Definition step (s : State) (e : Event) : State * Returned :=
  match e with
  | StartInstallProcess existingPython =>
      if existingPython then fromInProgressCheck s
      else (withCheckingPython (S (checkingPython s)) s, StillRunning)
  | PythonCheckDone isPythonRunning =>
      match checkingPython s with
      | 0 => (s, NoCall)
      | S waiting =>
          if isPythonRunning
          then (withCheckingPython waiting s, ReturnsRejected msgPythonRunningError)
          else fromInProgressCheck (withCheckingPython waiting s)
      end
  | ConfigurePackagePathsDone succeeded =>
      match configuring s with
      | None => (s, NoCall)
      | Some d =>
          let s' :=
            {| runningOnSAW := runningOnSAW s; installInProgress := installInProgress s;
               installCompletion := installCompletion s; deferreds := deferreds s;
               checkingPython := checkingPython s; configuring := None;
               running := if succeeded then d :: running s else running s;
               informationMessages := informationMessages s |} in
          (s', if succeeded then completionPromise s'
               else ReturnsRejected "configurePackagePaths")
      end
  | InstallDependenciesDone succeeded =>
      match running s with
      | [] => (s, NoCall)
      | _ :: others =>
          ({| runningOnSAW := runningOnSAW s; installInProgress := false;
              installCompletion := installCompletion s;
              deferreds :=
                settleCompletion
                  (if succeeded then Fulfilled
                   else RejectedWith "msgDependenciesInstallationFailed") s;
              checkingPython := checkingPython s; configuring := configuring s;
              running := others; informationMessages := informationMessages s |},
           NoCall)
      end
  | PromptForPythonInstall =>
      if runningOnSAW s then (s, ReturnsResolved)
      else if installInProgress s then
        (showInformationMessage msgWaitingForInstall s, completionPromise s)
      else (s, StillRunning)
  end.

» **PROBLEM**: Only the lines from the one holding "settleCompletion" to the end of the entries above belong in the answer, each copied exactly.

» **ANSWER**:
                settleCompletion
                  (if succeeded then Fulfilled
                   else RejectedWith "msgDependenciesInstallationFailed") s;
              checkingPython := checkingPython s; configuring := configuring s;
              running := others; informationMessages := informationMessages s |},
           NoCall)
      end
  | PromptForPythonInstall =>
      if runningOnSAW s then (s, ReturnsResolved)
      else if installInProgress s then
        (showInformationMessage msgWaitingForInstall s, completionPromise s)
      else (s, StillRunning)
  end.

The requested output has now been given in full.